◆ **Problem requirements**: The response should consist of the records that follow, printed exactly.

◆ **The data**:
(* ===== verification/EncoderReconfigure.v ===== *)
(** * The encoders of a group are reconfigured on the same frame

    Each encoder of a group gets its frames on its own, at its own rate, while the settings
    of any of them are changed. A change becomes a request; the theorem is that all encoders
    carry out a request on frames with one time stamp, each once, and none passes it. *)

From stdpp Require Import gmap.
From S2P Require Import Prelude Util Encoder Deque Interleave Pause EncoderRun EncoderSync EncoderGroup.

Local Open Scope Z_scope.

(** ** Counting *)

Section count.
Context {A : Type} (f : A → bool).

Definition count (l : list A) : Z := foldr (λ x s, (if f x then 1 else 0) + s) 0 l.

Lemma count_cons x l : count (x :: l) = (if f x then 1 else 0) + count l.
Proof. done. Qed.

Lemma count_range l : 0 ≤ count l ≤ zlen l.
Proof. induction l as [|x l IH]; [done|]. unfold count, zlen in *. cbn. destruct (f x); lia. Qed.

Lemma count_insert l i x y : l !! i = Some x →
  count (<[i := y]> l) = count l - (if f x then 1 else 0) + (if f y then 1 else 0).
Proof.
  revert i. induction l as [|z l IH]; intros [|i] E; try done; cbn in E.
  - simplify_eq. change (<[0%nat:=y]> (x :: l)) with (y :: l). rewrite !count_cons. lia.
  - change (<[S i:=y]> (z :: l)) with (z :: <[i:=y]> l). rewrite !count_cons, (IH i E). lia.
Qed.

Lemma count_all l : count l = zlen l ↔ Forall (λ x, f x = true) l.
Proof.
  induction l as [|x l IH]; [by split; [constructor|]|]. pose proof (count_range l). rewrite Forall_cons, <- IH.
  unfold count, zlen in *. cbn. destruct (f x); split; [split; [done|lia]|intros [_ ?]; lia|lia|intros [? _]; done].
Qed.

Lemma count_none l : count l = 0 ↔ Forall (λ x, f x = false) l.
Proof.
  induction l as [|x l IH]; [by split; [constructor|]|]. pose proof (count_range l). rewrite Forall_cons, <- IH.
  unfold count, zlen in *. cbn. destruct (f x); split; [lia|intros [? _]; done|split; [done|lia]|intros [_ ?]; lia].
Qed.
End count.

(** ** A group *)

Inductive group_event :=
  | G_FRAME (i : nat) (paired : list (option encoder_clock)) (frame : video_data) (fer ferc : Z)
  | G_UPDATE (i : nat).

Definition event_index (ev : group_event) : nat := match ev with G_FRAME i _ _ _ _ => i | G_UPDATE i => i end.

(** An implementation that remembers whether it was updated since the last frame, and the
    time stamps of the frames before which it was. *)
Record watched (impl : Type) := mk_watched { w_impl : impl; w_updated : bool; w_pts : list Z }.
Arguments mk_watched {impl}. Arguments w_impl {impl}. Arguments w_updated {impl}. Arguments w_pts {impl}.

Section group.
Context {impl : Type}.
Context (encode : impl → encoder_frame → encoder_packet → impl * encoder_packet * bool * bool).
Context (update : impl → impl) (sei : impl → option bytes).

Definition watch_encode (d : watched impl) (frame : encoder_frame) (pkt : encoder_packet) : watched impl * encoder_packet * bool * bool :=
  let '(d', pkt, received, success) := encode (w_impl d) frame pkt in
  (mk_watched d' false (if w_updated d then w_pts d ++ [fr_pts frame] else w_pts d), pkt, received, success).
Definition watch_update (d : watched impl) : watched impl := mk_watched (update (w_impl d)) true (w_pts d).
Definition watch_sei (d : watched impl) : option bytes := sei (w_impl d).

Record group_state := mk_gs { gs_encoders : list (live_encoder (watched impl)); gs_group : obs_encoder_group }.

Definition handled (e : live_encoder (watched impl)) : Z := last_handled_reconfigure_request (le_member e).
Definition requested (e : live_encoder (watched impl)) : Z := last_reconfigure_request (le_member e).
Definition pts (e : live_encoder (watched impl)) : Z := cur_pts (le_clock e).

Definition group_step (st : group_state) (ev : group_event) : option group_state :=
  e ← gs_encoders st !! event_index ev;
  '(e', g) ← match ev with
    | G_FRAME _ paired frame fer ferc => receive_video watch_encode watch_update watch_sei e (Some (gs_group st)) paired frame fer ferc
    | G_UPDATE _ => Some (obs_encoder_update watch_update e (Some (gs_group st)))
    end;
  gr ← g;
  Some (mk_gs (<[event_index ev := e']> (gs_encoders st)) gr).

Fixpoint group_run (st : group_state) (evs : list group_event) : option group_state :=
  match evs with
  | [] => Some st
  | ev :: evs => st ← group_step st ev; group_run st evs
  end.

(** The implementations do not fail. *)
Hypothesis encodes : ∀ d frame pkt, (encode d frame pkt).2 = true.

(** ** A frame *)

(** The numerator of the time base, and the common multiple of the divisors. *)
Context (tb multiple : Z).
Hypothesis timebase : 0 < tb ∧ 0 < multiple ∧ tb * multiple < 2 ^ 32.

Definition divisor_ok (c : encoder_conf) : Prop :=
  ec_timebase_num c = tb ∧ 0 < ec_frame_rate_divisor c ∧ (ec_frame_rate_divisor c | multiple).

◆ **Response below**:
(* ===== verification/EncoderReconfigure.v ===== *)
(** * The encoders of a group are reconfigured on the same frame

    Each encoder of a group gets its frames on its own, at its own rate, while the settings
    of any of them are changed. A change becomes a request; the theorem is that all encoders
    carry out a request on frames with one time stamp, each once, and none passes it. *)

From stdpp Require Import gmap.
From S2P Require Import Prelude Util Encoder Deque Interleave Pause EncoderRun EncoderSync EncoderGroup.

Local Open Scope Z_scope.

(** ** Counting *)

Section count.
Context {A : Type} (f : A → bool).

Definition count (l : list A) : Z := foldr (λ x s, (if f x then 1 else 0) + s) 0 l.

Lemma count_cons x l : count (x :: l) = (if f x then 1 else 0) + count l.
Proof. done. Qed.

Lemma count_range l : 0 ≤ count l ≤ zlen l.
Proof. induction l as [|x l IH]; [done|]. unfold count, zlen in *. cbn. destruct (f x); lia. Qed.

Lemma count_insert l i x y : l !! i = Some x →
  count (<[i := y]> l) = count l - (if f x then 1 else 0) + (if f y then 1 else 0).
Proof.
  revert i. induction l as [|z l IH]; intros [|i] E; try done; cbn in E.
  - simplify_eq. change (<[0%nat:=y]> (x :: l)) with (y :: l). rewrite !count_cons. lia.
  - change (<[S i:=y]> (z :: l)) with (z :: <[i:=y]> l). rewrite !count_cons, (IH i E). lia.
Qed.

Lemma count_all l : count l = zlen l ↔ Forall (λ x, f x = true) l.
Proof.
  induction l as [|x l IH]; [by split; [constructor|]|]. pose proof (count_range l). rewrite Forall_cons, <- IH.
  unfold count, zlen in *. cbn. destruct (f x); split; [split; [done|lia]|intros [_ ?]; lia|lia|intros [? _]; done].
Qed.

Lemma count_none l : count l = 0 ↔ Forall (λ x, f x = false) l.
Proof.
  induction l as [|x l IH]; [by split; [constructor|]|]. pose proof (count_range l). rewrite Forall_cons, <- IH.
  unfold count, zlen in *. cbn. destruct (f x); split; [lia|intros [? _]; done|split; [done|lia]|intros [_ ?]; lia].
Qed.
End count.

(** ** A group *)

Inductive group_event :=
  | G_FRAME (i : nat) (paired : list (option encoder_clock)) (frame : video_data) (fer ferc : Z)
  | G_UPDATE (i : nat).

Definition event_index (ev : group_event) : nat := match ev with G_FRAME i _ _ _ _ => i | G_UPDATE i => i end.

(** An implementation that remembers whether it was updated since the last frame, and the
    time stamps of the frames before which it was. *)
Record watched (impl : Type) := mk_watched { w_impl : impl; w_updated : bool; w_pts : list Z }.
Arguments mk_watched {impl}. Arguments w_impl {impl}. Arguments w_updated {impl}. Arguments w_pts {impl}.

Section group.
Context {impl : Type}.
Context (encode : impl → encoder_frame → encoder_packet → impl * encoder_packet * bool * bool).
Context (update : impl → impl) (sei : impl → option bytes).

Definition watch_encode (d : watched impl) (frame : encoder_frame) (pkt : encoder_packet) : watched impl * encoder_packet * bool * bool :=
  let '(d', pkt, received, success) := encode (w_impl d) frame pkt in
  (mk_watched d' false (if w_updated d then w_pts d ++ [fr_pts frame] else w_pts d), pkt, received, success).
Definition watch_update (d : watched impl) : watched impl := mk_watched (update (w_impl d)) true (w_pts d).
Definition watch_sei (d : watched impl) : option bytes := sei (w_impl d).

Record group_state := mk_gs { gs_encoders : list (live_encoder (watched impl)); gs_group : obs_encoder_group }.

Definition handled (e : live_encoder (watched impl)) : Z := last_handled_reconfigure_request (le_member e).
Definition requested (e : live_encoder (watched impl)) : Z := last_reconfigure_request (le_member e).
Definition pts (e : live_encoder (watched impl)) : Z := cur_pts (le_clock e).

Definition group_step (st : group_state) (ev : group_event) : option group_state :=
  e ← gs_encoders st !! event_index ev;
  '(e', g) ← match ev with
    | G_FRAME _ paired frame fer ferc => receive_video watch_encode watch_update watch_sei e (Some (gs_group st)) paired frame fer ferc
    | G_UPDATE _ => Some (obs_encoder_update watch_update e (Some (gs_group st)))
    end;
  gr ← g;
  Some (mk_gs (<[event_index ev := e']> (gs_encoders st)) gr).

Fixpoint group_run (st : group_state) (evs : list group_event) : option group_state :=
  match evs with
  | [] => Some st
  | ev :: evs => st ← group_step st ev; group_run st evs
  end.

(** The implementations do not fail. *)
Hypothesis encodes : ∀ d frame pkt, (encode d frame pkt).2 = true.

(** ** A frame *)

(** The numerator of the time base, and the common multiple of the divisors. *)
Context (tb multiple : Z).
Hypothesis timebase : 0 < tb ∧ 0 < multiple ∧ tb * multiple < 2 ^ 32.

Definition divisor_ok (c : encoder_conf) : Prop :=
  ec_timebase_num c = tb ∧ 0 < ec_frame_rate_divisor c ∧ (ec_frame_rate_divisor c | multiple).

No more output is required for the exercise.